The thing is most artists simply can’t stop making art.  They’re like drug addicts with no interest in being clean.  Which begs another comparison: like the terrorist and the artist, does the artist and the addict have something in common?  Both are looking for new realities, for adventures, great escapes.  If you take drugs, you take risks.  There is a sense of being more alive than ever when risks are in your veins.  Surely Brett Whitely would agree with that, though it’d be kind of handy to know what he would think about life in April 2012).

Why can’t artists stop?  What really drives them on, especially when the world around continues to turn itself inside out?

Thankfully, there is one major difference between the agendas of the artist, the terrorist and the drug addict.  In his book A Way of Being Free, the African novelist Ben Okri said, ‘Writers have one great responsibility: to write beautifully… But there is a parallel responsibility: and that is to sing a little about the realities of the age, to leave some sort of magical record of what they saw and dreamt… and to bear witness in their unique manner to the beauties, the ordinariness, and the horrors of their times.’  Substitute painters or composers or sculptors in the above and it makes just as much sense.  Substitute terrorists or drug addicts and Okri’s point slips out the window like a daydream on the run.
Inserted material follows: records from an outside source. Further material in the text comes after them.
(** [torch.div(m, v.view(-1, 1))]: row [i] of [m] divided by [v[i]]. *)
Lemma mdiv_by_column (n c : nat) (m : @matrix F) (v : @vector F) :
  is_matrix n c m -> length v = n ->
  exists q,
    mdiv m (map (fun s => [s]) v) = Ok q
    /\ is_matrix n c q
    /\ (forall i j, i < n -> j < c ->
          entry q i j = div (entry m i j) (nth i v zero)).
Proof.
  intros Hm Hv.
  assert (Hlen : length m = n) by now destruct Hm.
  assert (Hrun : mdiv m (map (fun s => [s]) v)
                 = Ok (map (fun rv => map (fun a => div a (hd zero (snd rv)))
                                          (fst rv))
                           (combine m (map (fun s => [s]) v)))).
  { unfold mdiv.
    apply (bzip_same vdiv (fun r w => map (fun a => div a (hd zero w)) r)).
    - unfold matrix, vector in *. rewrite length_map. lia.
    - intros r w Hin. apply in_combine_r in Hin. apply in_map_iff in Hin.
      destruct Hin as [s [<- _]]. simpl. apply vdiv_by_single. }
  eexists. split; [exact Hrun|].
  assert (Hrow : forall i, i < n ->
            nth i (map (fun rv => map (fun a => div a (hd zero (snd rv)))
                                      (fst rv))
                       (combine m (map (fun s => [s]) v))) []
            = map (fun a => div a (nth i v zero)) (nth i m [])).
  { intros i Hi.
    rewrite (nth_map_in _ _ i [] ([], []))
      by (unfold matrix, vector in *;
          rewrite length_combine, length_map; lia).
    rewrite combine_nth by (unfold matrix, vector in *;
                            rewrite length_map; lia).
    simpl. rewrite (nth_map_in (fun s => [s]) v i [] zero) by lia.
    reflexivity. }
  split.
  - split.
    + unfold matrix, vector in *.
      rewrite length_map, length_combine, length_map. lia.
    + apply Forall_forall. intros r Hr.
      apply in_map_iff in Hr. destruct Hr as [[r0 w] [<- Hin]]. simpl.
      rewrite length_map. apply in_combine_l in Hin.
      destruct Hm as [_ Hrows]. rewrite Forall_forall in Hrows.
      now apply Hrows.
  - intros i j Hi Hj. unfold entry at 1. rewrite (Hrow i Hi).
    rewrite (nth_map_in _ _ j zero zero)
      by now rewrite (is_matrix_row n c m i Hm Hi).
    reflexivity.
Qed.

Lemma expected_output_occurrence_ok (n c : nat) (idx : list nat)
  (gamma : @matrix F) (sg : @vector F) :
  is_matrix n c gamma -> 0 < n -> length sg = n ->
  Forall (fun t => t < c) idx ->
  expected_output_occurrence idx gamma sg
  = Ok (map (fun i => div (vsum (map (fun t => entry gamma i t) idx))
                          (nth i sg zero))
            (seq 0 n)).
Proof.
  intros Hg Hn Hsg Hidx. unfold expected_output_occurrence, index_select1.
  rewrite (is_matrix_ncols n c gamma Hg Hn).
  replace (forallb (fun j => j <? c) idx) with true.
  2:{ symmetry. apply forallb_forall. intros t Ht.
      rewrite Forall_forall in Hidx. apply Nat.ltb_lt. now apply Hidx. }
  simpl bind. assert (Hlen : length gamma = n) by now destruct Hg.
  rewrite vdiv_same
    by (unfold sum_dim1; rewrite !length_map; unfold matrix, vector in *; lia).
  f_equal. rewrite (map2_as_seq div _ _ n)
    by (unfold sum_dim1; rewrite ?length_map; unfold matrix, vector in *; lia).
  apply map_ext_in. intros i Hi. apply in_seq in Hi. f_equal.
  unfold sum_dim1. rewrite map_map.
  rewrite (nth_map_in _ gamma i zero []) by lia. reflexivity.
Qed.

End ReEstimate.

Section ReEstimateMain.
Context {F : Type} {NF : Num F}.

Lemma re_estimate_parameters_ok (set_iter : list Z -> list Z) (g : globals F)
  (em alpha beta gamma sz : @matrix F) (N T : nat) :
  calculate_gammas alpha beta = Ok gamma ->
  calculate_zetas g (drop_last_col alpha) (obs_sequence g) = Ok sz ->
  is_matrix N T gamma -> is_matrix N N sz ->
  0 < N -> 1 <= T -> length (obs_sequence g) = T ->
  set_iter (obs_sequence g) <> [] ->
  exists new_pi new_A new_B,
    re_estimate_parameters set_iter g em alpha beta
    = Ok (new_pi, new_A, new_B)
    /\ new_pi = column gamma 0
    /\ is_matrix N N new_A
    /\ (forall i j, i < N -> j < N ->
          entry new_A i j
          = div (entry sz i j)
                (vsum (map (fun t => entry gamma i t) (seq 0 (T - 1)))))
    /\ is_matrix N (length (set_iter (obs_sequence g))) new_B
    /\ (forall i c, i < N -> c < length (set_iter (obs_sequence g)) ->
          entry new_B i c
          = div (vsum (map (fun t => entry gamma i t)
                           (filter (fun t =>
                                      (nth t (obs_sequence g) 0
                                       =? nth c (set_iter (obs_sequence g)) 0)%Z)
                                   (seq 0 T))))
                (vsum (map (fun t => entry gamma i t) (seq 0 T)))).
Proof.
  intros Hgam Hzet Hg Hsz HN HT Hobs Hks.
  assert (Hlen : length gamma = N) by now destruct Hg.
  unfold re_estimate_parameters. rewrite Hgam. simpl bind.
  pose proof (col_nat N T gamma 0 Hg HN ltac:(lia)) as Hcol.
  simpl Z.of_nat in Hcol. rewrite Hcol. simpl bind. rewrite Hzet. simpl bind.
  set (sg := sum_dim1 (drop_last_col gamma)).
  assert (Hsg : length sg = N)
    by (unfold sg, sum_dim1, drop_last_col; now rewrite !length_map).
  destruct (mdiv_by_column N N sz sg Hsz Hsg) as [q [Hq [Hqm Hqe]]].
  rewrite Hq. simpl bind.
  set (sg2 := sum_dim1 gamma).
  assert (Hsg2 : length sg2 = N) by (unfold sg2, sum_dim1; now rewrite length_map).
  set (h := fun idx : list nat =>
              map (fun i => div (vsum (map (fun t => entry gamma i t) idx))
                                (nth i sg2 zero))
                  (seq 0 N)).
  set (ks := set_iter (obs_sequence g)) in *.
  rewrite (mapM_ok _ h).
  2:{ intros idx Hidx. apply in_map_iff in Hidx. destruct Hidx as [k [<- _]].
      apply expected_output_occurrence_ok with (c := T); try assumption.
      rewrite np_where_eq_filter, Hobs. apply Forall_forall.
      intros t Ht. apply filter_In in Ht. destruct Ht as [Ht _].
      apply in_seq in Ht. lia. }
  simpl bind. rewrite map_map.
  set (cols := map (fun k => h (np_where_eq (obs_sequence g) k)) ks).
  assert (Hcols : is_matrix (length ks) N cols).
  { split.
    - unfold cols. now rewrite length_map.
    - apply Forall_forall. intros r Hr. unfold cols in Hr.
      apply in_map_iff in Hr. destruct Hr as [k [<- _]].
      unfold h. now rewrite length_map, length_seq. }
  assert (HC : 0 < length ks) by (destruct ks; [congruence | simpl; lia]).
  assert (Hstack : stack cols = Ok cols).
  { unfold stack. destruct cols as [|v0 cols'] eqn:Ecols.
    - destruct Hcols as [Hl _]. simpl in Hl. lia.
    - replace (forallb (fun v => length v =? length v0) (v0 :: cols'))
        with true; [reflexivity|].
      symmetry. apply forallb_forall. intros v Hv.
      destruct Hcols as [_ Hrows]. rewrite Forall_forall in Hrows.
      rewrite (Hrows v Hv), (Hrows v0 (or_introl eq_refl)).
      apply Nat.eqb_refl. }
  rewrite Hstack. simpl bind.
  exists (column gamma 0), q, (transpose cols).
  split; [reflexivity|]. split; [reflexivity|]. split; [exact Hqm|]. split.
  { intros i j Hi Hj. rewrite (Hqe i j Hi Hj). f_equal.
    unfold sg, sum_dim1, drop_last_col. rewrite map_map.
    rewrite (nth_map_in _ gamma i zero []) by lia.
    rewrite (removelast_as_seq _ T (is_matrix_row N T gamma i Hg Hi)).
    reflexivity. }
  split; [now apply transpose_is_matrix|].
  intros i c Hi Hc.
  rewrite (entry_transpose (length ks) N cols c i Hcols HC Hi).
  unfold entry at 1. unfold cols.
  rewrite (nth_map_in _ ks c [] 0%Z) by assumption.
  unfold h. rewrite nth_map_seq by assumption.
  rewrite np_where_eq_filter, Hobs. f_equal.
  unfold sg2, sum_dim1. rewrite (nth_map_in _ gamma i zero []) by lia.
  now rewrite (row_as_seq N T gamma i Hg Hi).
Qed.

End ReEstimateMain.

(** The iteration over [set(obs)] has one item per distinct symbol. *)
Lemma set_iter_length (ks obs : list Z) :
  NoDup ks -> (forall k, In k ks <-> In k obs) -> length ks = set_length obs.
Proof.
  intros Hnd Hset. unfold set_length.
  apply Permutation_length, NoDup_Permutation;
    [assumption | apply NoDup_nodup|].
  intros k. now rewrite nodup_In.
Qed.

(** A sequence over the alphabet 0..M-1 that misses a symbol has fewer than
    [M] distinct symbols. *)
Lemma set_length_missing (obs : list Z) (M : nat) (k : Z) :
  Forall (fun o => (0 <= o < Z.of_nat M)%Z) obs ->
  (0 <= k < Z.of_nat M)%Z -> ~ In k obs -> set_length obs < M.
Proof.
  intros Hobs Hk Hnot. unfold set_length.
  assert (Hle : length (k :: nodup Z.eq_dec obs)
                <= length (map Z.of_nat (seq 0 M))).
  { apply NoDup_incl_length.
    - constructor; [now rewrite nodup_In | apply NoDup_nodup].
    - intros v [<-|Hv].
      + apply in_map_iff. exists (Z.to_nat k). split; [lia|].
        apply in_seq. lia.
      + apply nodup_In in Hv. rewrite Forall_forall in Hobs.
        specialize (Hobs v Hv). apply in_map_iff.
        exists (Z.to_nat v). split; [lia|]. apply in_seq. lia. }
  rewrite length_map, length_seq in Hle. simpl in Hle. lia.
Qed.

(** C3.  What the re-estimator does where the claim promises a column for
    every symbol of the alphabet.  On well-shaped tables and a sequence of at
    least two symbols it returns [new_pi = gamma[:, 0]] and
    [new_A[i, j] = summed_zeta[i, j] / sum_{t <= T-2} gamma[i, t]] as
    claimed, but its [new_B] has one column per distinct symbol that occurs
    in the observation sequence, numbered in the iteration order of the set:
    column [c] holds the estimate of the [c]-th such symbol [k],
    [(sum of gamma[i, t] over the t with obs[t] = k) / sum_t gamma[i, t]].
    When a symbol of the alphabet 0..M-1 never occurs, [new_B] has fewer
    than [M] columns: the symbol has no column, and the columns are no
    longer indexed by the symbols. *)
Theorem re_estimate_drops_unseen_symbols {F : Type} {NF : Num F}
  (set_iter : list Z -> list Z) (g : globals F) (em al be : @matrix F)
  (N M T : nat) (k : Z) :
  0 < N -> 2 <= T ->
  is_matrix N T al -> is_matrix N T be ->
  is_matrix N N (A g) -> is_matrix N M (emission_matrix g) ->
  is_matrix N T (beta g) ->
  length (obs_sequence g) = T ->
  Forall (fun o => (0 <= o < Z.of_nat M)%Z) (obs_sequence g) ->
  NoDup (set_iter (obs_sequence g)) ->
  (forall k, In k (set_iter (obs_sequence g)) <-> In k (obs_sequence g)) ->
  (0 <= k < Z.of_nat M)%Z -> ~ In k (obs_sequence g) ->
  exists gamma sz new_pi new_A new_B,
    calculate_gammas al be = Ok gamma
    /\ calculate_zetas g (drop_last_col al) (obs_sequence g) = Ok sz
    /\ re_estimate_parameters set_iter g em al be
       = Ok (new_pi, new_A, new_B)
    /\ new_pi = column gamma 0
    /\ is_matrix N N new_A
    /\ (forall i j, i < N -> j < N ->
          entry new_A i j
          = div (entry sz i j)
                (vsum (map (fun t => entry gamma i t) (seq 0 (T - 1)))))
    /\ is_matrix N (set_length (obs_sequence g)) new_B
    /\ set_length (obs_sequence g) < M
    /\ (forall i c, i < N -> c < set_length (obs_sequence g) ->
          entry new_B i c
          = div (vsum (map (fun t => entry gamma i t)
                           (filter (fun t =>
                                      (nth t (obs_sequence g) 0
                                       =? nth c (set_iter (obs_sequence g)) 0)%Z)
                                   (seq 0 T))))
                (vsum (map (fun t => entry gamma i t) (seq 0 T)))).
Proof.
  intros HN HT Hal Hbe HA Hem Hgb Hobs Hrange Hnd Hset Hk Hnot.
  destruct (calculate_gammas_ok al be N T Hal Hbe HN)
    as [gamma [Hgam [Hg _]]].
  destruct (calculate_zetas_ok g N M T HN HA Hem Hgb (drop_last_col al)
              (obs_sequence g) (T - 1)
              (drop_last_col_is_matrix N T al Hal)
              ltac:(lia) ltac:(lia) ltac:(lia) Hrange)
    as [sz [Hzet [Hsz _]]].
  assert (Hks : set_iter (obs_sequence g) <> []).
  { destruct (obs_sequence g) as [|o os] eqn:E; [simpl in Hobs; lia|].
    intros Hnil. pose proof (proj2 (Hset o) (or_introl eq_refl)) as Hin.
    rewrite Hnil in Hin. exact Hin. }
  destruct (re_estimate_parameters_ok set_iter g em al be gamma sz N T
              Hgam Hzet Hg Hsz HN ltac:(lia) Hobs Hks)
    as [npi [nA [nB [Hrun [Hpi [HnA [HeA [HnB HeB]]]]]]]].
  rewrite (set_iter_length _ _ Hnd Hset) in HnB, HeB.
  exists gamma, sz, npi, nA, nB.
  repeat (split; [assumption|]).
  split; [exact (set_length_missing _ M k Hrange Hk Hnot)|]. assumption.
Qed.

Lemma re_estimate_drops_unseen_symbols_witness :
  exists gamma sz new_pi new_A new_B,
    calculate_gammas (alpha missing_symbol_tables)
      (beta missing_symbol_tables) = Ok gamma
    /\ calculate_zetas missing_symbol_tables
         (drop_last_col (alpha missing_symbol_tables))
         (obs_sequence missing_symbol_tables) = Ok sz
    /\ re_estimate_parameters ascending_set missing_symbol_tables
         (emission_matrix missing_symbol_tables)
         (alpha missing_symbol_tables) (beta missing_symbol_tables)
       = Ok (new_pi, new_A, new_B)
    /\ new_pi = column gamma 0
    /\ is_matrix 2 2 new_A
    /\ (forall i j, i < 2 -> j < 2 ->
          entry new_A i j
          = div (entry sz i j)
                (vsum (map (fun t => entry gamma i t) (seq 0 (3 - 1)))))
    /\ is_matrix 2 (set_length (obs_sequence missing_symbol_tables)) new_B
    /\ set_length (obs_sequence missing_symbol_tables) < 3
    /\ (forall i c, i < 2 ->
          c < set_length (obs_sequence missing_symbol_tables) ->
          entry new_B i c
          = div (vsum (map (fun t => entry gamma i t)
                     (filter (fun t =>
                        (nth t (obs_sequence missing_symbol_tables) 0
                         =? nth c (ascending_set
                                     (obs_sequence missing_symbol_tables))
                                  0)%Z)
                        (seq 0 3))))
                (vsum (map (fun t => entry gamma i t) (seq 0 3)))).
Proof.
  apply (re_estimate_drops_unseen_symbols ascending_set missing_symbol_tables
           (emission_matrix missing_symbol_tables)
           (alpha missing_symbol_tables) (beta missing_symbol_tables)
           2 3 3 1%Z).
  - lia.
  - lia.
  - concrete_shape.
  - concrete_shape.
  - concrete_shape.
  - concrete_shape.
  - concrete_shape.
  - reflexivity.
  - repeat constructor; simpl; lia.
  - vm_compute. repeat (constructor; [simpl; lia|]). constructor.
  - intros k. simpl. lia.
  - lia.
  - simpl. lia.
Defined.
Yes, Australia did have prime minister who, in his infinite wisdom, recommended to us, the people, ‘the mob’, that we be alert.  But shouldn’t we aim to be fully alive rather than merely alert?  Ants can be alert – the ever-present threat of being squashed by a big fat sneaker makes sure of that – but when was the last time one produced an extraordinary film?  We’re human beings and human beings are creative sorts.  Whether we want to be actually called ‘Artists’ or not, Okri is right: in our own simple, humble ways we should bear witness to the beauties and horrors of our times.  Record and communicate, make and tell.

So as the bombs keep dropping, no matter who’s dropping them and whoever’s land they are being dropped on, let’s not settle for merely being alert: let’s write poems, compose songs, paint pictures, build sculptures.  Because no matter how amateurish the end product, we’ll be alive.  And even if we’re living in a world dominated by a sad-sack coalition of the willing rather than the council of the wise, being properly alive is inherently a good thing.  That’s what art in the everyday sense can do: bring blood-pumping, naturally ecstatic, unadulterated life.  Alert people might be awake, but truly alive people are powerful.

It’s true that Oscar Wilde said all art was useless, but he was just writing twaddle – and changing the world.